» **What this task involves**: Give again, unaltered, the lines of the listing below that run from the line having "with [errno]. *)" through the line having "ta_setschedpolicy : Z;".

» **Data for this exercise**:

(* ===== verification/Thread.v ===== *)
(** * Threads  (infra/base/linkg_thread.c)

    The wrapper the modules start their workers with: a thread is created and
    joined by its owner, asked to leave by a flag, and woken by an eventfd. A
    function takes the object and returns its code and the object afterwards; the
    results of the system calls are an argument. [read] and [write] are repeated
    while a signal interrupts them: their result here is the last one. *)

From S2P Require Import Prelude.

(** ** Constants and data *)

Definition EBADF := 9.
Definition ENAMETOOLONG := 36.

Definition LINKG_THREAD_NAME_MAX := 16.
Definition CPU_SETSIZE := 1024.
Definition SCHED_OTHER := 0.
Definition SCHED_FIFO := 1.
Definition SCHED_RR := 2.

Record linkg_thread_config := ThreadConfig {
  tc_stack_size : Z;
  tc_cpu_core : Z;
  tc_sched_policy : Z;
  tc_sched_priority : Z;
  tc_affinity_enabled : bool;
  tc_scheduling_enabled : bool }.

(** Names are the bytes before the terminator; a function is a number. *)
Record linkg_thread := Thread {
  th_name : list Z;
  th_tid : Z;
  th_function : option Z;
  th_user_data : Z;
  th_wakeup_fd : Z;
  th_config : linkg_thread_config;
  th_started : bool;
  th_running : bool;
  th_initialized : bool }.

Definition thread_config_zero : linkg_thread_config := ThreadConfig 0 0 0 0 false false.
Definition thread_zero : linkg_thread := Thread [] 0 None 0 0 thread_config_zero false false false.

Definition set_thread_flags (started running : bool) (t : linkg_thread) : linkg_thread :=
  Thread (th_name t) (th_tid t) (th_function t) (th_user_data t) (th_wakeup_fd t) (th_config t) started running
    (th_initialized t).
Definition set_thread_tid (tid : Z) (t : linkg_thread) : linkg_thread :=
  Thread (th_name t) tid (th_function t) (th_user_data t) (th_wakeup_fd t) (th_config t) (th_started t) (th_running t)
    (th_initialized t).

(** The results of the calls of one operation; an io result is the length or -1,
    with [errno]. *)
Record thread_api := ThreadApi {
  ta_processors : Z;                 (* sysconf *)
  ta_priority_min : Z -> Z;
  ta_priority_max : Z -> Z;
  ta_eventfd : Z * Z;                (* the descriptor, [errno] *)
  ta_read : Z * Z;
  ta_write : Z * Z;
  ta_attr_init : Z;
  ta_setstacksize : Z;
  ta_setinheritsched : Z;
  ta_setschedpolicy : Z;
  ta_setschedparam : Z;
  ta_setaffinity : Z;
  ta_create : Z * Z;                 (* the code and the thread *)
  ta_self : Z;
  ta_join : Z }.

(** ** The eventfd *)

Definition _eventfd_write (api : thread_api) (wakeup_fd : Z) : Z :=
  if wakeup_fd <? 0 then - EBADF
  else
    let '(length, errno) := ta_write api in
    if length =? 8 then 0
    else if (length <? 0) && (errno =? EAGAIN) then 0
    else if negb (errno =? 0) then - errno else - EIO.

Definition _eventfd_clear (api : thread_api) (wakeup_fd : Z) : Z :=
  if wakeup_fd <? 0 then - EBADF
  else
    let '(length, errno) := ta_read api in
    if length =? 8 then 0
    else if length <? 0 then if errno =? EAGAIN then 0 else - errno
    else - EIO.

(** ** Creation *)

Definition check_config (api : thread_api) (config : linkg_thread_config) : Z :=
  if tc_affinity_enabled config &&
     ((tc_cpu_core config <? 0) || (CPU_SETSIZE <=? tc_cpu_core config)) then - EINVAL
  else if tc_affinity_enabled config && (0 <? ta_processors api) && (ta_processors api <=? tc_cpu_core config)
  then - EINVAL
  else if tc_scheduling_enabled config then
    let policy := tc_sched_policy config in
    if negb (policy =? SCHED_OTHER) && negb (policy =? SCHED_FIFO) && negb (policy =? SCHED_RR) then - EINVAL
    else if (ta_priority_min api policy <? 0) || (ta_priority_max api policy <? 0) then - EINVAL
    else if (tc_sched_priority config <? ta_priority_min api policy) ||
            (ta_priority_max api policy <? tc_sched_priority config) then - EINVAL
    else 0
  else 0.

Definition _thread_init (api : thread_api) (name : option (list Z)) (function : option Z) (user_data : Z)
    (config : option linkg_thread_config) (thread : option linkg_thread) : Z * option linkg_thread :=
  match thread, function with
  | Some t, Some _ =>
      if th_initialized t then (- EALREADY, thread)
      else if LINKG_THREAD_NAME_MAX <=? Z.of_nat (length (default [] name)) then (- ENAMETOOLONG, thread)
      else
        let settings := default (ThreadConfig 0 (-1) SCHED_OTHER 0 false false) config in
        let t := Thread (default [] name) 0 function user_data (-1) settings false false false in
        let ret := check_config api settings in
        if negb (ret =? 0) then (ret, Some t)
        else
          let '(wakeup_fd, errno) := ta_eventfd api in
          let t := Thread (th_name t) (th_tid t) (th_function t) (th_user_data t) wakeup_fd settings false false false in
          if wakeup_fd <? 0 then (if negb (errno =? 0) then - errno else - EIO, Some t)
          else (0, Some (Thread (th_name t) (th_tid t) (th_function t) (th_user_data t) wakeup_fd settings false false true))
  | _, _ => (- EINVAL, thread)
  end.

Definition linkg_thread_init (api : thread_api) (name : option (list Z)) (function : option Z) (user_data : Z)
    (thread : option linkg_thread) : Z * option linkg_thread :=
  _thread_init api name function user_data None thread.

Definition linkg_thread_init_with_config (api : thread_api) (name : option (list Z)) (function : option Z) (user_data : Z)
    (config : option linkg_thread_config) (thread : option linkg_thread) : Z * option linkg_thread :=
  match config with
  | None => (- EINVAL, thread)
  | Some _ => _thread_init api name function user_data config thread
  end.

(** ** Starting and stopping *)

Definition linkg_thread_start (api : thread_api) (thread : option linkg_thread) : Z * option linkg_thread :=
  match thread with
  | None => (- EINVAL, thread)
  | Some t =>
      let config := th_config t in
      if negb (th_initialized t) || bool_decide (th_function t = None) then (- EINVAL, thread)
      else if th_started t then (- EALREADY, thread)
      else
        let result := _eventfd_clear api (th_wakeup_fd t) in
        if negb (result =? 0) then (result, thread)
        else if negb (ta_attr_init api =? 0) then (- ta_attr_init api, thread)
        else if (0 <? tc_stack_size config) && negb (ta_setstacksize api =? 0) then (- ta_setstacksize api, thread)
        else if tc_scheduling_enabled config && negb (ta_setinheritsched api =? 0) then (- ta_setinheritsched api, thread)
        else if tc_scheduling_enabled config && negb (ta_setschedpolicy api =? 0) then (- ta_setschedpolicy api, thread)
        else if tc_scheduling_enabled config && negb (ta_setschedparam api =? 0) then (- ta_setschedparam api, thread)
        else if tc_affinity_enabled config && negb (ta_setaffinity api =? 0) then (- ta_setaffinity api, thread)
        else
          let '(result, tid) := ta_create api in
          if negb (result =? 0) then (- result, Some (set_thread_flags (th_started t) false (set_thread_tid 0 t)))
          else (0, Some (set_thread_flags true true (set_thread_tid tid t)))
  end.

Definition linkg_thread_wakeup (api : thread_api) (thread : option linkg_thread) : Z :=
  match thread with
  | None => - EINVAL
  | Some t =>
      if negb (th_initialized t) then - EINVAL
      else if negb (th_started t) then - EINVAL
      else _eventfd_write api (th_wakeup_fd t)
  end.

Definition linkg_thread_clear_wakeup (api : thread_api) (thread : option linkg_thread) : Z :=
  match thread with
  | None => - EINVAL
  | Some t => if negb (th_initialized t) then - EINVAL else _eventfd_clear api (th_wakeup_fd t)
  end.

(** The user function has returned. *)
Definition _thread_entry (thread : linkg_thread) : linkg_thread := set_thread_flags (th_started thread) false thread.

Definition linkg_thread_stop (api : thread_api) (thread : option linkg_thread) : Z * option linkg_thread :=
  match thread with
  | None => (- EINVAL, thread)
  | Some t =>
      if negb (th_initialized t) then (- EINVAL, thread)
      else if negb (th_started t) then (0, Some (set_thread_flags false false t))
      else if ta_self api =? th_tid t then (- EDEADLK, thread)
      else
        let t := set_thread_flags true false t in
        let result := linkg_thread_wakeup api (Some t) in
        if negb (result =? 0) then (result, Some t)
        else if negb (ta_join api =? 0) then (- ta_join api, Some t)
        else (0, Some (set_thread_flags false false (set_thread_tid 0 t)))
  end.

(** The second component counts the descriptors closed. *)
Definition linkg_thread_deinit (api : thread_api) (thread : option linkg_thread) : option linkg_thread * Z :=
  match thread with
  | None => (thread, 0)
  | Some t =>
      if negb (th_initialized t) then (thread, 0)
      else
        let '(result, stopped) := if th_started t then linkg_thread_stop api thread else (0, thread) in
        if negb (result =? 0) then (stopped, 0)
        else (Some (Thread [] 0 None 0 (-1) (ThreadConfig 0 (-1) 0 0 false false) false false false),
              if 0 <=? th_wakeup_fd t then 1 else 0)
  end.

(** ** Queries *)

Definition linkg_thread_is_started (thread : option linkg_thread) : bool :=
  match thread with Some t => th_initialized t && th_started t | None => false end.

Definition linkg_thread_is_running (thread : option linkg_thread) : bool :=
  match thread with Some t => th_initialized t && th_running t | None => false end.

Definition linkg_thread_get_wakeup_fd (thread : option linkg_thread) : Z :=
  match thread with Some t => if th_initialized t then th_wakeup_fd t else -1 | None => -1 end.

(** ** What the owner of a thread relies on *)

(** A start that succeeds leaves a started thread, one that fails leaves it as it was. *)
Lemma thread_start_started api t r t' :
  th_initialized t = true -> linkg_thread_start api (Some t) = (r, Some t') ->
  th_initialized t' = true /\ (r = 0 -> th_started t' = true /\ th_running t' = true /\ th_started t = false) /\
  (r <> 0 -> th_started t' = th_started t).
Proof.
  intros Hi. unfold linkg_thread_start. rewrite Hi. intros H.
  repeat case_match; simplify_eq; cbn in *; rewrite ?Bool.andb_true_iff, ?negb_true_iff, ?negb_false_iff in *; splits;
    try done; intros; try lia; try done; destruct (th_started t); done.
Qed.

(** A stop that succeeds leaves no thread, one that fails the thread it found. *)
Lemma thread_stop_stopped api t r t' :
  th_initialized t = true -> linkg_thread_stop api (Some t) = (r, Some t') ->
  th_initialized t' = true /\ (r = 0 -> th_started t' = false) /\ (r <> 0 -> th_started t' = th_started t /\ th_started t = true).
Proof.
  intros Hi. unfold linkg_thread_stop. rewrite Hi. cbn [negb]. intros H.
  repeat case_match; simplify_eq; cbn in *; rewrite ?negb_true_iff, ?negb_false_iff in *; splits;
    try done; intros; try lia; try done; destruct (th_started t); done.
Qed.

» **Answer box**:
    with [errno]. *)
Record thread_api := ThreadApi {
  ta_processors : Z;                 (* sysconf *)
  ta_priority_min : Z -> Z;
  ta_priority_max : Z -> Z;
  ta_eventfd : Z * Z;                (* the descriptor, [errno] *)
  ta_read : Z * Z;
  ta_write : Z * Z;
  ta_attr_init : Z;
  ta_setstacksize : Z;
  ta_setinheritsched : Z;
  ta_setschedpolicy : Z;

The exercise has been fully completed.